=== Your instructions ===
Both the line below containing "with a learning" and the line containing "- unfold scheduler, bind, call_fetch_opts.", along with every line between them, should be repeated exactly; no other line belongs in the answer.

=== Data records ===
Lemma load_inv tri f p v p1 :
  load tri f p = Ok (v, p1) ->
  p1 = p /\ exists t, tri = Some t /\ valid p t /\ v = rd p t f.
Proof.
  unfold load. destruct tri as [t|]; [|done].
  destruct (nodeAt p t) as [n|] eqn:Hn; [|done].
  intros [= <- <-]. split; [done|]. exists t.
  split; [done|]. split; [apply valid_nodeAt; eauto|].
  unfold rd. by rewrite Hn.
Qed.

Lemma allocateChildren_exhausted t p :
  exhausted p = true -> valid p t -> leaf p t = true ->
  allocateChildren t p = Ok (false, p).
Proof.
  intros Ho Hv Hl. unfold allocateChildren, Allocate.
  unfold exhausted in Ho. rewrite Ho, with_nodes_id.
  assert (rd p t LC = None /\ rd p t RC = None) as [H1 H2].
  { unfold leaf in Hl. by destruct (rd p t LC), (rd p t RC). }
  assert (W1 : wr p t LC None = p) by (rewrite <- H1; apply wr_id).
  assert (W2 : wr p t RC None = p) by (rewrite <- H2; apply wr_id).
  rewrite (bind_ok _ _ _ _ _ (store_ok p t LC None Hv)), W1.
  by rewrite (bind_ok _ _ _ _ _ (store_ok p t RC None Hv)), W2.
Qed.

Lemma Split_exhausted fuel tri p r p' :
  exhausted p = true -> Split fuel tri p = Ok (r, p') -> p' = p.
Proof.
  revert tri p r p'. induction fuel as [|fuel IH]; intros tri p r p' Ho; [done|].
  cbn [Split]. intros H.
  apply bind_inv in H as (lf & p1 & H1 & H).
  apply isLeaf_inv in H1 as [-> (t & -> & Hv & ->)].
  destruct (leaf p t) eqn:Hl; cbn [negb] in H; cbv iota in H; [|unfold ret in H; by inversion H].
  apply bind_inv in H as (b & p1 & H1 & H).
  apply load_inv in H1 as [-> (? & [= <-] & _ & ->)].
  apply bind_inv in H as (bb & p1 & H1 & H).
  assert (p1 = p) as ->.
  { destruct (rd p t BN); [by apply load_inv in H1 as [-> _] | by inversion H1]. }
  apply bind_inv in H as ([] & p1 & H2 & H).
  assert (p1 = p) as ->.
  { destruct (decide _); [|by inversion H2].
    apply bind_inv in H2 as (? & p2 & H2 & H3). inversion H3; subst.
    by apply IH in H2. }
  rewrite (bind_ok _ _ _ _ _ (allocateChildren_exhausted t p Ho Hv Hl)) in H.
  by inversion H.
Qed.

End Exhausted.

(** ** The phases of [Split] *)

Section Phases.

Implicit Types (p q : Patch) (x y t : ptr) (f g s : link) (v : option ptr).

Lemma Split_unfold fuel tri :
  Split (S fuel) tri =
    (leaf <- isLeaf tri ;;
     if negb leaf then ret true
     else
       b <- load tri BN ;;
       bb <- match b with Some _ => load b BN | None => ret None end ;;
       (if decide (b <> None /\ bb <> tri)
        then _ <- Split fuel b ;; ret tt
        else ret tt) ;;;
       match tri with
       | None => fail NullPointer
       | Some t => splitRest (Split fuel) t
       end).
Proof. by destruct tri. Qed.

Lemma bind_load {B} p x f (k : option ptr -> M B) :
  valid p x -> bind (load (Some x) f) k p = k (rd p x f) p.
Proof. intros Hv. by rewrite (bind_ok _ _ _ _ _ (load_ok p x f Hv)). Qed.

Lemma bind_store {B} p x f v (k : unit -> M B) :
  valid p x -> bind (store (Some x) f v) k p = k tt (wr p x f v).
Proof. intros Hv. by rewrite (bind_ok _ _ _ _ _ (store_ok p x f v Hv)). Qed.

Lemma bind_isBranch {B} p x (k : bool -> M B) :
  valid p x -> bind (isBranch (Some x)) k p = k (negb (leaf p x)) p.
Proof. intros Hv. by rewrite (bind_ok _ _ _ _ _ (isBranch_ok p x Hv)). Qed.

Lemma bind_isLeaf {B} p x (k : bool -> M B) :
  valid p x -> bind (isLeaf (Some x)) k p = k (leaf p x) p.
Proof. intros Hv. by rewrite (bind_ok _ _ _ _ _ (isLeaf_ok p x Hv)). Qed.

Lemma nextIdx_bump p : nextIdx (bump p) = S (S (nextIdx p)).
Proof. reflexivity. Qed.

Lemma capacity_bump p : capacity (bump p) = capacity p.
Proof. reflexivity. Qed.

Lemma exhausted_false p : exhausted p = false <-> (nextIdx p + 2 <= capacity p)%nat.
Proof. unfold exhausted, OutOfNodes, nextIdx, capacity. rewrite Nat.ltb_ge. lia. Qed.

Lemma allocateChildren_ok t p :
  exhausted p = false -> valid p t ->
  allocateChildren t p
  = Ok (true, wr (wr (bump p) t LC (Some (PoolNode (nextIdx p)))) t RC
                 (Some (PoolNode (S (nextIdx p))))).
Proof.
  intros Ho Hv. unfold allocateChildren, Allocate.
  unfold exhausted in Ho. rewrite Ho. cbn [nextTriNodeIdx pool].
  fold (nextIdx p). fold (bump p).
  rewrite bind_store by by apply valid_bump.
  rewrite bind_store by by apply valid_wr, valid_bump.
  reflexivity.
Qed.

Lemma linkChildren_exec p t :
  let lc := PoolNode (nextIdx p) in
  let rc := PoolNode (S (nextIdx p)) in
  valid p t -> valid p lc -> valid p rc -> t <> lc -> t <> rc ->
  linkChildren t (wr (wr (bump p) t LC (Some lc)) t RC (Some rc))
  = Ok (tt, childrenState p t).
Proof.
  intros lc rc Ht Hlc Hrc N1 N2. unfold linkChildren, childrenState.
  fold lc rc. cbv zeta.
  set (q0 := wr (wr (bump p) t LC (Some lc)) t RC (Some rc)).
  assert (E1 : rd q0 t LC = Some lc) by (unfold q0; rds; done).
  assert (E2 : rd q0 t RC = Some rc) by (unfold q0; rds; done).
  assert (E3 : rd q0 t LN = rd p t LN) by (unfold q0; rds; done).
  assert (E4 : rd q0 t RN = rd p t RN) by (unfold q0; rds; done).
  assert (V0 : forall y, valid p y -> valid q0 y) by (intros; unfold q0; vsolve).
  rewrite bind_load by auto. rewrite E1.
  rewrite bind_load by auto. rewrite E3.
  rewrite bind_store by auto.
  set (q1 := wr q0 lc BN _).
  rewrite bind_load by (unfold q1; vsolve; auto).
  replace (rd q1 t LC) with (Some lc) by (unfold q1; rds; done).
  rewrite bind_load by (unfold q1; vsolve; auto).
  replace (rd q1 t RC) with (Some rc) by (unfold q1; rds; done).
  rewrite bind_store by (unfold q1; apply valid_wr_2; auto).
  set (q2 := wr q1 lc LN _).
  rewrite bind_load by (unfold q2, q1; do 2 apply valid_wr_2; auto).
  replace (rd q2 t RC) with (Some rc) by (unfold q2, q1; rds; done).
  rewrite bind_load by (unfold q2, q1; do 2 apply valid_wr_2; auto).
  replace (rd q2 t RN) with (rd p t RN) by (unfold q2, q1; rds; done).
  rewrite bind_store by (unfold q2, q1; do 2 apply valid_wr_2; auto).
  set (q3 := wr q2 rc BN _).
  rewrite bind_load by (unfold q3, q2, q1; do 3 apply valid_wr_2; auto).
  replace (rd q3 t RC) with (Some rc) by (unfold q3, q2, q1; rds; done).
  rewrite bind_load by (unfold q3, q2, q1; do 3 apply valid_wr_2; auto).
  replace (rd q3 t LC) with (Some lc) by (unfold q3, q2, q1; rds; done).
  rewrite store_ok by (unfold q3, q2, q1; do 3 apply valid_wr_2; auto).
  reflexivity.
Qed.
==
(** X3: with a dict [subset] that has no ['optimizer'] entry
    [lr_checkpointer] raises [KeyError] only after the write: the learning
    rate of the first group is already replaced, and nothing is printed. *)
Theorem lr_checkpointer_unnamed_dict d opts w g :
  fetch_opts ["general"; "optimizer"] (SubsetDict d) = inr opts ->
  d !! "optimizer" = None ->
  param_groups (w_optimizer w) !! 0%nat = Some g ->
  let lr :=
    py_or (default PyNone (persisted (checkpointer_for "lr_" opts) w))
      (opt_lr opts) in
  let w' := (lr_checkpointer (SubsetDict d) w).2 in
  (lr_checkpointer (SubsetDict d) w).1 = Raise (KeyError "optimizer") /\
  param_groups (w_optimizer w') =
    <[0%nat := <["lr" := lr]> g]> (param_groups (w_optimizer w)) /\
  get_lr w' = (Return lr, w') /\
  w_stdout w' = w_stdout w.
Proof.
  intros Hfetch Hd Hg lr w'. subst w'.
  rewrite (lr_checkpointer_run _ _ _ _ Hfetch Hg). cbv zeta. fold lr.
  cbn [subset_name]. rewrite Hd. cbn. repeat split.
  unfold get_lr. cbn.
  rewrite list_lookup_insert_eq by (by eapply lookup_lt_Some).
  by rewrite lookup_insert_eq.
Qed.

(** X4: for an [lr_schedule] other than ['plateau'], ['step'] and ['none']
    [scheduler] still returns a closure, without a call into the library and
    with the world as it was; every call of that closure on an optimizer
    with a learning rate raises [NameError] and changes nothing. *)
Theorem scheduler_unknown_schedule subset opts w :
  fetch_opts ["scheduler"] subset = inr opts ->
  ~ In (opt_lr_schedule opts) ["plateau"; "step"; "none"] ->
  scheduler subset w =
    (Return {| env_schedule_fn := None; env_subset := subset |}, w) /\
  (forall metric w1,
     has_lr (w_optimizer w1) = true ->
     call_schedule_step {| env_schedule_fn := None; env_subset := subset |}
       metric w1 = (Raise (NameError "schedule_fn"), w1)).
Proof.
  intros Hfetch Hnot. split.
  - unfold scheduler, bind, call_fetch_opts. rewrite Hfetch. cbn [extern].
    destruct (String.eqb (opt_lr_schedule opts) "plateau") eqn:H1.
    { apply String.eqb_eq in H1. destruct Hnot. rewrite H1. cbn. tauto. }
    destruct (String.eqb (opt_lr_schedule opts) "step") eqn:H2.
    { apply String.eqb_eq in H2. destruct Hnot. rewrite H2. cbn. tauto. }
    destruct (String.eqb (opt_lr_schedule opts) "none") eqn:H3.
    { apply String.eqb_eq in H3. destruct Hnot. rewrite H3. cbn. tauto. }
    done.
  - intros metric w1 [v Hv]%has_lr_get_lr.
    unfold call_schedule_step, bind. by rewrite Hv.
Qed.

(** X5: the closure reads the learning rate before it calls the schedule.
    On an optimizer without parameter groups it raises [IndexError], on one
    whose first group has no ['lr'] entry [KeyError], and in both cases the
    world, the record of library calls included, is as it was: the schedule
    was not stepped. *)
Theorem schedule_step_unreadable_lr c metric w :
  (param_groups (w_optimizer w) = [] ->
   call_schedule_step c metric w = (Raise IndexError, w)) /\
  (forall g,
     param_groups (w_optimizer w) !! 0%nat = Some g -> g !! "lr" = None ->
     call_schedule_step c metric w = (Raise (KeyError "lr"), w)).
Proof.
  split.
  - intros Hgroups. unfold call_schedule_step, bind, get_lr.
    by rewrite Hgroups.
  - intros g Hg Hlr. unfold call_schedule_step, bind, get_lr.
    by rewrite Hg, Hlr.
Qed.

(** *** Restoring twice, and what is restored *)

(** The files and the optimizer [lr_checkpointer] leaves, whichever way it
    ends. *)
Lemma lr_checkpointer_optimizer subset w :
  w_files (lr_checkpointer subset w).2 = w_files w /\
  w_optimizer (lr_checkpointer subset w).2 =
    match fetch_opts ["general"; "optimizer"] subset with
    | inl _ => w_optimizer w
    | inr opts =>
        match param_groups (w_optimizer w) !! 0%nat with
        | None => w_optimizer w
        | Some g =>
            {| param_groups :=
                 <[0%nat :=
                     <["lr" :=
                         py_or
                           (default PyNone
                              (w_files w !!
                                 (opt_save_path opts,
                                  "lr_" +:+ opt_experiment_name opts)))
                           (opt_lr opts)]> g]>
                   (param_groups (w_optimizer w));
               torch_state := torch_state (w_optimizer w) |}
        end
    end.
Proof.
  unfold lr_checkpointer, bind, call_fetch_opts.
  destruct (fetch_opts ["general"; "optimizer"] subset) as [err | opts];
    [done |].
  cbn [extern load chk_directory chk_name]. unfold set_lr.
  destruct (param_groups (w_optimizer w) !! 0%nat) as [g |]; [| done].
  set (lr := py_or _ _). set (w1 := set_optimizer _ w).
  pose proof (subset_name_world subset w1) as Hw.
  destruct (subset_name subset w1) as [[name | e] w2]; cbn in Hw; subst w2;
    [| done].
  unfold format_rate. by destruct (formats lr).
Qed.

=== Solution for this task ===
    with a learning rate raises [NameError] and changes nothing. *)
Theorem scheduler_unknown_schedule subset opts w :
  fetch_opts ["scheduler"] subset = inr opts ->
  ~ In (opt_lr_schedule opts) ["plateau"; "step"; "none"] ->
  scheduler subset w =
    (Return {| env_schedule_fn := None; env_subset := subset |}, w) /\
  (forall metric w1,
     has_lr (w_optimizer w1) = true ->
     call_schedule_step {| env_schedule_fn := None; env_subset := subset |}
       metric w1 = (Raise (NameError "schedule_fn"), w1)).
Proof.
  intros Hfetch Hnot. split.
  - unfold scheduler, bind, call_fetch_opts. rewrite Hfetch. cbn [extern].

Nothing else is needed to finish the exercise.